Every morning I reserve a few blissful moments before staggering to the shower to sit and drink a glass of orange juice and focus my eyes on the scrolling words of my computer as I check my email and the little circuit of websites I visit regularly. Nothing important…I save the news and the sports scores for my plan time because I really haven’t found much about my job that requires actual planning yet. Maybe that’s something I should ask about at some point.
A couple days ago, one of the bloggers I read regularly—a guy I know in real life—wrote an exquisite entry about a beautiful girl he’s encountered at his school, how he’s utterly drawn to her, how he’s flummoxed by his behavior around her, and how part of this immense attraction is his desire to connect…to acknowledge how striking she is, and then to beg her forgiveness for an intrusion upon her insecurities and pain. It was poignant and raw, perfectly composed, and of an emotional depth that I find rare in the world.
So I shocked myself when my first reaction was to hurl an expletive at the screen and hit my fist on the keyboard…a futile cyber-substitute for slamming a door on the face of an offensive person.
My day was ruined after that, and I arrived at school already on a mission to be a holy terror. I yelled at my classes, which made me doubly mad because I never, ever raise my voice with kids. I slumped at the lunch table and scowled at the Wisterias, my disdain for them practically a blinking neon sign over my head as I slammed forkfuls of rice into my mouth and glared at their yogurt cups and Diet Cokes. I tried checking his blog again to see if maybe it was a fluke, an aberration of instinct, but I had the same reaction the second time around, so I stomped out of the building with my jaw clenched and burst into tears the moment I hit my car.
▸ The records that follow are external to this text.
Lemma help_panic_kills_the_process_witness :
  let b := bender [Echo; NoHelp; Twice] in
  let s := run [MainRecv; MainRecv; Run 0; Run 0] (init b [hello; help_request]) in
  tasks s !! 1 = Some (mkTask b help_request HelpInit) /\
  crashed s = false /\
  HelpMessage NoHelp b = Panicked "no help" /\
  exists n,
    pc_of 1 (run (repeat (Run 1) n) s) = Some (Died "no help") /\
    crashed (run (repeat (Run 1) n) s) = true /\
    step (Run 0) (run (repeat (Run 1) n) s) = None.
Proof.
  cbv zeta. split; [reflexivity|]. split; [reflexivity|]. split; [reflexivity|].
  destruct (help_panic_kills_the_process
              (bender [Echo; NoHelp; Twice]) [hello; help_request]
              [MainRecv; MainRecv; Run 0; Run 0] 1
              (mkTask (bender [Echo; NoHelp; Twice]) help_request HelpInit)
              [Echo] NoHelp [Twice] ["echo: repeats your message"] "no help")
    as (n & Hpc & _ & Hcr & Hstep & _).
  - reflexivity.
  - reflexivity.
  - reflexivity.
  - reflexivity.
  - repeat constructor.
  - reflexivity.
  - exists n. split; [exact Hpc|]. split; [exact Hcr|]. apply Hstep.
Defined.

(** *** The start-once guard *)

Lemma calls_while_running calls : forall w,
  processOnce w = OnceRunning ->
  run_ops (map CallProcess calls) w =
    mkRuntime OnceRunning (looping w) (waiting w ++ calls).
Proof.
  induction calls as [|c calls IH]; intros w Hrun; simpl.
  - rewrite app_nil_r, <- Hrun. now destruct w.
  - unfold Process at 1. rewrite Hrun. rewrite IH by reflexivity.
    simpl. now rewrite <- app_assoc.
Qed.

(** While the loop of the first caller runs, Process returns to no one:
    every later call, in the order made, is left waiting inside
    [processOnce.Do].  When the loop ends (the inbound channel is
    closed), all of them are released at once, none of them starts a
    loop, and from then on a call of Process returns at once and changes
    nothing. *)
Theorem later_callers_wait_for_the_loop b calls c :
  run_ops (CallProcess b :: map CallProcess calls) boot
    = mkRuntime OnceRunning [b] calls /\
  run_ops (CallProcess b :: map CallProcess calls ++ [InboundClosed]) boot
    = mkRuntime OnceDone [b] [] /\
  Process c (run_ops (CallProcess b :: map CallProcess calls ++ [InboundClosed]) boot)
    = mkRuntime OnceDone [b] [].
Proof.
  assert (H1 : run_ops (CallProcess b :: map CallProcess calls) boot
               = mkRuntime OnceRunning [b] calls).
  { change (run_ops (CallProcess b :: map CallProcess calls) boot)
      with (run_ops (map CallProcess calls) (Process b boot)).
    now rewrite calls_while_running. }
  assert (H2 : run_ops (CallProcess b :: map CallProcess calls ++ [InboundClosed]) boot
               = mkRuntime OnceDone [b] []).
  { change (CallProcess b :: map CallProcess calls ++ [InboundClosed])
      with ((CallProcess b :: map CallProcess calls) ++ [InboundClosed]).
    now rewrite run_ops_app, H1. }
  split; [exact H1|]. split; [exact H2|]. now rewrite H2.
Qed.

End BotExtras.

(** * Further properties of the Slack provider *)

Module SlackExtras.

Import providers SlackProofs.
Local Open Scope slack_scope.






(** Slack returns a connected provider in one case only: the handshake
    reply has [ok: true] and a non-empty URL and the dial succeeds.  The
    provider then holds the token, the URL and id of the reply, the new
    socket, no error and an empty name cache, after one request and one
    dial.  In every other case an error is recorded. *)
Theorem Slack_connects_in_one_case tok hs dl :
  (forall url id ws,
     hs = Decoded (mkRtmStart (OKBool true) url id) -> url <> EmptyString ->
     dl = DialOK ws ->
     Slack tok hs dl =
       (mkStarted true true true,
        mkSlack tok url id (Some ws) None ∅,
        [EvLog "slack: connecting to HTTP API handshake interface"; EvRtmStart tok;
         EvLog "slack: dialing to HTTP WS rtm interface"; EvDial url])) /\
  (Error (state_of (Slack tok hs dl)) = None ->
   exists url id ws,
     hs = Decoded (mkRtmStart (OKBool true) url id) /\ url <> EmptyString /\
     dl = DialOK ws).
Proof.
  split.
  - intros url id ws -> Hurl ->. apply String.eqb_neq in Hurl.
    unfold Slack, handshake, dial. run_m. now rewrite Hurl.
  - unfold Error, Slack, handshake, dial. run_m.
    destruct hs as [e|e|[[[]|] url id]]; simpl; try discriminate.
    destruct (String.eqb_spec url EmptyString) as [->|Hne]; simpl; [discriminate|].
    destruct dl as [e|ws]; simpl; [discriminate|].
    intros _. now exists url, id, ws.
Qed.

Lemma Slack_connects_in_one_case_witness :
  Error (state_of (Slack "tok" (Decoded (mkRtmStart (OKBool true) "wss://a" "B1"))
                         (DialOK 3))) = None /\
  Error (state_of (Slack "tok" (Decoded (mkRtmStart (OKBool true) EmptyString "B1"))
                         (DialOK 3))) <> None.
Proof.
  split.
  - rewrite (proj1 (Slack_connects_in_one_case "tok"
                      (Decoded (mkRtmStart (OKBool true) "wss://a" "B1")) (DialOK 3))
                   "wss://a" "B1" 3 eq_refl ltac:(discriminate) eq_refl).
    reflexivity.
  - intros Hnone.
    destruct (proj2 (Slack_connects_in_one_case "tok"
                       (Decoded (mkRtmStart (OKBool true) EmptyString "B1")) (DialOK 3))
                    Hnone) as (url & id & ws & [= <- _] & Hne & _).
    now apply Hne.
Defined.

(** What the caller of Slack can rely on: the supervisor is always
    started; the intake and the dispatch loops are started together, and
    exactly when Error() is nil, which is exactly when there is a socket;
    the provider holds the token it was given and an empty name cache. *)
Theorem Error_is_nil_iff_loops_run tok hs dl :
  reconnect_started (value_of (Slack tok hs dl)) = true /\
  intake_started (value_of (Slack tok hs dl))
    = dispatch_started (value_of (Slack tok hs dl)) /\
  (Error (state_of (Slack tok hs dl)) = None <->
   dispatch_started (value_of (Slack tok hs dl)) = true) /\
  (Error (state_of (Slack tok hs dl)) = None <->
   is_Some (wsConn (state_of (Slack tok hs dl)))) /\
  token (state_of (Slack tok hs dl)) = tok /\
  usernames (state_of (Slack tok hs dl)) = ∅.
Proof.
  unfold Error, Slack, handshake, dial. run_m.
  assert (Hn : forall A, ~ @is_Some A None) by (intros A [x Hx]; discriminate).
  destruct hs as [e|e|[[[]|] url id]]; simpl;
    try (repeat split; auto; try discriminate; intros Hs; now apply Hn in Hs).
  destruct (String.eqb url EmptyString); simpl;
    try (repeat split; auto; try discriminate; intros Hs; now apply Hn in Hs).
  destruct dl; simpl;
    repeat split; auto; try discriminate; eauto; intros Hs; now apply Hn in Hs.
Qed.

(** The registered constructor (init): with the token variable unset or
    empty there is no provider and nothing is sent anywhere, only a log
    line; with a token there is always a provider, flagged available
    whether or not it could connect, holding that token, with its
    supervisor started, after exactly one handshake request. *)
Theorem init_provider_needs_only_a_token getenv hs dl :
  (getenv slackEnvVarName = EmptyString ->
   fst (init_provider getenv hs dl) = (None, false) /\
   handshakes (snd (init_provider getenv hs dl)) = 0 /\
   dials (snd (init_provider getenv hs dl)) = 0) /\
  (getenv slackEnvVarName <> EmptyString ->
   exists st p,
     fst (init_provider getenv hs dl) = (Some (st, p), true) /\
     token p = getenv slackEnvVarName /\
     reconnect_started st = true /\
     handshakes (snd (init_provider getenv hs dl)) = 1).
Proof.
  unfold init_provider. split; intros Htok.
  - rewrite Htok. simpl. auto.
  - apply String.eqb_neq in Htok. rewrite Htok. simpl.
    eexists _, _. split; [reflexivity|].
    generalize (getenv slackEnvVarName). intros tok.
    unfold Slack, handshake, dial. run_m.
    destruct hs as [e|e|[[[]|] url id]]; simpl; auto.
    destruct (String.eqb url EmptyString); simpl; auto.
    destruct dl; simpl; auto.
Qed.

Lemma init_provider_needs_only_a_token_witness :
  fst (init_provider (fun _ => EmptyString) (GetFailed "timeout") (DialOK 3)) = (None, false) /\
  exists st p,
    fst (init_provider (fun _ => "xoxb-1") (GetFailed "timeout") (DialOK 3))
      = (Some (st, p), true) /\ token p = "xoxb-1".
Proof.
  split.
  - apply (proj1 (init_provider_needs_only_a_token (fun _ => EmptyString)
                    (GetFailed "timeout") (DialOK 3))). reflexivity.
  - destruct (proj2 (init_provider_needs_only_a_token (fun _ => "xoxb-1")
                       (GetFailed "timeout") (DialOK 3)))
      as (st & p & H1 & H2 & _); [discriminate|].
    exists st, p. split; [exact H1 | exact H2].
Defined.

(** *** The supervisor *)

Lemma reconnect_cons_alive t ticks p ws :
  wsConn p = Some ws -> probe t = None ->
  reconnect (t :: ticks) p =
    (value_of (reconnect ticks p), state_of (reconnect ticks p),
     EvSleep :: EvProbe ws :: trace_of (reconnect ticks p)).
Proof.
  intros Hws Hprobe. cbn [reconnect].
  unfold bind, emit, get, value_of, state_of, trace_of. rewrite Hws, Hprobe.
  destruct (reconnect ticks p) as [[v p'] tr]. reflexivity.
Qed.

Lemma reconnect_cons_failed t ticks p ws e :
  wsConn p = Some ws -> probe t = Some e ->
  reconnect (t :: ticks) p =
    (value_of (reconnect ticks
       (state_of ((handshake (tick_handshake t) ;; dial (tick_dial t)) p))),
     state_of (reconnect ticks
       (state_of ((handshake (tick_handshake t) ;; dial (tick_dial t)) p))),
     EvSleep :: EvProbe ws :: EvLog ("slack: reconnecting (" +:+ e +:+ ")") ::
       trace_of ((handshake (tick_handshake t) ;; dial (tick_dial t)) p) ++
       trace_of (reconnect ticks
         (state_of ((handshake (tick_handshake t) ;; dial (tick_dial t)) p)))).
Proof.
  intros Hws Hprobe. cbn [reconnect].
  unfold bind at 1 2 3 4 5. unfold emit at 1 2 3, get at 1. rewrite Hws, Hprobe.
  unfold bind, value_of, state_of, trace_of.
  destruct (handshake (tick_handshake t) p) as [[u1 p1] e1].
  destruct (dial (tick_dial t) p1) as [[u2 p2] e2].
  simpl. destruct (reconnect ticks p2) as [[v p3] e3]. simpl.
  now rewrite <- app_assoc.
Qed.

Lemma attempt_facts hs dl p :
  token (state_of ((handshake hs ;; dial dl) p)) = token p /\
  usernames (state_of ((handshake hs ;; dial dl) p)) = usernames p /\
  handshakes (trace_of ((handshake hs ;; dial dl) p)) = 1 /\
  dials (trace_of ((handshake hs ;; dial dl) p)) <= 1 /\
  (is_Some (wsConn p) -> is_Some (wsConn (state_of ((handshake hs ;; dial dl) p)))).
Proof.
  unfold handshake, dial. run_m.
  destruct hs as [e|e|[[[]|] url id]]; simpl;
    repeat match goal with
           | |- context [if ?c then _ else _] => destruct c; simpl
           end;
    destruct dl; simpl; repeat split; eauto.
Qed.

Lemma handshakes_app tr1 tr2 : handshakes (tr1 ++ tr2) = handshakes tr1 + handshakes tr2.
Proof.
  induction tr1 as [|e tr1 IH]; simpl; [reflexivity|]. destruct e; simpl; lia.
Qed.

Lemma dials_app tr1 tr2 : dials (tr1 ++ tr2) = dials tr1 + dials tr2.
Proof.
  induction tr1 as [|e tr1 IH]; simpl; [reflexivity|]. destruct e; simpl; lia.
Qed.
(** [db.session.commit()] after the attribute assignments: the UPDATE. *)
Definition update_character (st : Store) (character : Character.t)
    (name height mass hair_color skin_color eye_color birth_year gender
     homeworld_id description image_url : option pyval)
    : result Character.t :=
  name' <- flush_text "characters" (Some 100%nat)
             (Some (Character.name character)) name ;;
  name' <- not_null "characters" name' ;;
  height' <- flush_text "characters" (Some 10%nat)
               (Character.height character) height ;;
  mass' <- flush_text "characters" (Some 10%nat)
             (Character.mass character) mass ;;
  hair_color' <- flush_text "characters" (Some 50%nat)
                   (Character.hair_color character) hair_color ;;
  skin_color' <- flush_text "characters" (Some 50%nat)
                   (Character.skin_color character) skin_color ;;
  eye_color' <- flush_text "characters" (Some 50%nat)
                  (Character.eye_color character) eye_color ;;
  birth_year' <- flush_text "characters" (Some 20%nat)
                   (Character.birth_year character) birth_year ;;
  gender' <- flush_text "characters" (Some 20%nat)
               (Character.gender character) gender ;;
  homeworld_id' <- flush_homeworld_id st
                     (Character.homeworld_id character) homeworld_id ;;
  description' <- flush_text "characters" None
                    (Character.description character) description ;;
  image_url' <- flush_text "characters" (Some 255%nat)
                  (Character.image_url character) image_url ;;
  Ok (Character.mk name' height' mass' hair_color' skin_color' eye_color'
        birth_year' gender' homeworld_id' description' image_url'
        (Character.created_at character)).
I came home, pulled my comforter over my head and hid there for a few hours, afraid to subject anyone else to my toxic anger.
While I was ensconced in my down feather and cotton igloo, I tried to make some sense of the absolute rage that blog entry had inspired. I’m in the middle of reading this book about Buddhist meditation and health philosophy that says the emotions that pass in and out of us each day are only harmful if we ruminate over them (duh) and that in order to attain the sort of peace we struggle for in our lives, we should allow the emotions to run their course, acknowledge them, and move on. Unfortunately, how to actually DO the latter part of that philosophy is in Chapter 8 and I’m only on, like, Chapter 4 so I still feel like I have a license to pick apart and overanalyze every weird feeling I have. Ergo, I obsessed.
I had to rule a few things that weren’t the cause before I could really get to the root of the problem. Was I offended by the quality of his writing? Absolutely not. In the world of amateur blogging, this one is definitely worth the bandwidth. Did I have some completely out-of-the-blue, latent feelings for this guy and so I was hurt by his florid writing about another girl? Nope. We have an easy acquaintanceship based around good discussions over Very Important Things and some not so important things, and if I had to pigeonhole our friendship, he would’ve been filed away in the “Buddy” section, along with my college housemates and Daryl, the guy who worked in electronics at Wal-Mart with me this summer.
What I finally figured out, after three hours of bedroom navel gazing, was that the writer essentially hit upon a subject that is basically my Achilles’ Heel: the subjects of physical attraction and the human need to be wanted.
I have been, during the days in which I wasn't able to bring myself to blog, taking yet another round of personal inventory following a conversation with one of my best friends. He declared me "overnice" and said he noticed I got pushed around a lot and didn't say much back in return. One morning...I think the morning before my last round of strep started simmering in the hot, steamy netherpoints of my tonsular region...I woke up and decided I was done being nice. Or at least done being so nice that I was afraid to speak my mind. So I started telling people things that needed to be said, and I felt better with every one.
So when I got angry by this post, I instantly decided I needed to talk about it so I could get over it and feel better, and you could understand maybe that I DO do more things than just smile and get out of people's way. When I realized this, my writer’s block was broken and I wrote. I wrote for two straight hours, filled up three and a half pages of a Word document, and even snuck it in in an attachment to my school email so I could write more during my plan time. And when I sat back, ready to copy and paste my mini-manifesto into the entry-starved white box on my Blogger homepage, I realized that none of this…absolutely none of it at all really resolved the situation. It didn’t help me feel better, and I decided that hashing out exactly why I felt such hostility for a friendly acquaintance who couldn’t even possibly know he had done anything wrong—who DIDN’T do anything wrong other than unwittingly write really coherently about something at which I’m an utter failure—would just plunge us both into a level of awkwardness into which even I would not dare go. I thought I would derive some sort of sweeping life lesson out of my printed screed…that if I could make my own feelings about the subject as tangible as his, then somehow saying the potentially hurtful things I wanted to say would’ve been acceptable.
So as I watched two of the three pages of words being consumed by my backspace button, I realized the inherent lesson in all of it was that sometimes actually, things are just better left unsaid.